With these and other tools at their disposal, the international team
aboard Dayang 1 discovered new regions of strong hydrothermal plumes in
the eastern Pacific Ocean and atop of the Southwest Indian Ridge
(SWIR). They also recovered microorganisms that live under extreme
conditions in the deep ocean and many samples of sulfide rocks from
hydrothermal vents. These represented firsts for China. By flying the
magnetometer on an underwater vehicle only tens of meters above the
seafloor, Lin and colleagues measured Earth’s magnetic field at very
close range to determine the magnetic properties of unusual rocks found
on the ultra-slow-spreading SWIR.
“The Indian Ocean cruise was probably the most fruitful expedition I
have ever co-led,” Lin said. On a little-explored region of the SWIR,
the MAPRs found a extremely robust hydrothermal plume, though the team
did not have time to follow the plume trail to the vents that created
it.
“This vent site is just waiting to be confirmed,” Lin said, “and
scientists are now actively planning to go back as soon as possible. It
would be the first large active vent ever found on the Southwest Indian
Ridge and would fill in a missing geological and biological piece in
the seafloor jigsaw puzzle.”
One year later, an unsettled ocean
In December 2005, Dayang 1 headed east toward Indonesia. Near the
tsunami-generating earthquake site off Sumatra, the MAPRs found a
surprise: One year after the tsunami, the bottom 2,000 feet (600
meters) of the ocean were still murky and filled with particles.

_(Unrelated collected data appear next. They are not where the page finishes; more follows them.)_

(* ===== verification/DynamicBitset.v ===== *)
(** The bit maps of CPUs: util/dynamic_bitset.cpp of virt-awaresched.

    A [DynamicBitset] is a [std::vector<bool>], here a [list bool]; an index or
    a length is a [uint16_t].  [DynamicBitsetSetArea] throws when the area is
    empty or leaves the map, which is the [None] of its result, and the two
    callers swallow the exception.  [FindFirstIdlePos] is translated with its
    16-bit counters; its specification [idle_from] and [first_idle] says what
    it computes, and [window_free] what its callers read from its answer. *)

From S2P Require Import Prelude VasLib.

Abbreviation DynamicBitset := (list bool).

Definition bit (bs : DynamicBitset) (i : Z) : bool :=
  if 0 <=? i then default false (bs !! Z.to_nat i) else false.
Definition bsize (bs : DynamicBitset) : Z := Z.of_nat (length bs).

Definition DynamicBitsetSetArea (bitSet : DynamicBitset) (start size : Z) (val : bool) : option DynamicBitset :=
  if (size =? 0) || (bsize bitSet <? start) || (bsize bitSet - start <? size) then None
  else Some (foldl (fun bs index => <[Z.to_nat index := val]> bs) bitSet (seqZ start size)).

Definition DynamicBitsetSet (bitSet : DynamicBitset) (start size : Z) : DynamicBitset :=
  default bitSet (DynamicBitsetSetArea bitSet start size true).

Definition DynamicBitsetClear (bitSet : DynamicBitset) (start size : Z) : DynamicBitset :=
  default bitSet (DynamicBitsetSetArea bitSet start size false).

Definition DynamicBitsetNot (src : DynamicBitset) : DynamicBitset := negb <$> src.

Definition DynamicBitsetOr (dst src : DynamicBitset) : DynamicBitset :=
  if negb (bsize dst =? bsize src) then dst else zip_with orb dst src.

Definition DynamicBitsetAnd (dst src : DynamicBitset) : DynamicBitset :=
  if negb (bsize dst =? bsize src) then dst else zip_with andb dst src.

Fixpoint IsDynamicBitsetCross (first second : DynamicBitset) : bool :=
  match first, second with
  | a :: first', b :: second' => if Bool.eqb a true && Bool.eqb a b then true else IsDynamicBitsetCross first' second'
  | _, _ => false
  end.

Definition GenDynamicBitSetByArea (totalSize start size : Z) : DynamicBitset :=
  DynamicBitsetSet (replicate (Z.to_nat totalSize) false) start size.

(** The range constructor takes the bits from the first to the last CPU of the set. *)
Definition GenClusterBitSetByCpuSet (bitSet : DynamicBitset) (cpuSet : gset Z) : DynamicBitset :=
  match set_first cpuSet, set_last cpuSet with
  | Some lo, Some hi =>
      if bsize bitSet <=? hi then []
      else take (Z.to_nat (hi + 1 - lo)) (drop (Z.to_nat lo) bitSet)
  | _, _ => []
  end.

“Major seafloor earthquakes and tsunamis send huge amounts of seafloor
sediments whirling into the ocean,” Lin said. “Our hypothesis was that
big sediment grains would settle first, then medium grains, then fine
grains, and then very fine grains.”
Stirred and sorted by tsunamis, the resettled fine-grained particles
could leave telltale layers in sediments. “If we can find these layers
in the cores I brought back, correlate them with previous known quakes,
and date others deeper down in the cores,” Lin said, “then we may
actually be able to read the history of earthquakes and tsunamis in
this region.”
During a moment of silence in the tsunami memorial ceremony on Dayang
1, with everyone lined up on deck, “I thought about the immeasurable
suffering of those affected by the tsunami,” Lin said, “and an enduring
need to better understand and eventually forecast earthquakes and
tsunamis.”
Then the ship’s horn blew for a full minute, and the ship’s party sank
an inscribed concrete memorial to the tsunami victims into the sea.
They cast origami cranes and flowers into the waves, as well as paper
money, a Chinese tradition to pay respect to those in heaven.
Lonny Lippsett
Lin’s research was funded by the U.S. Office of Foreign Disaster Assistance and a WHOI Independent Study Award.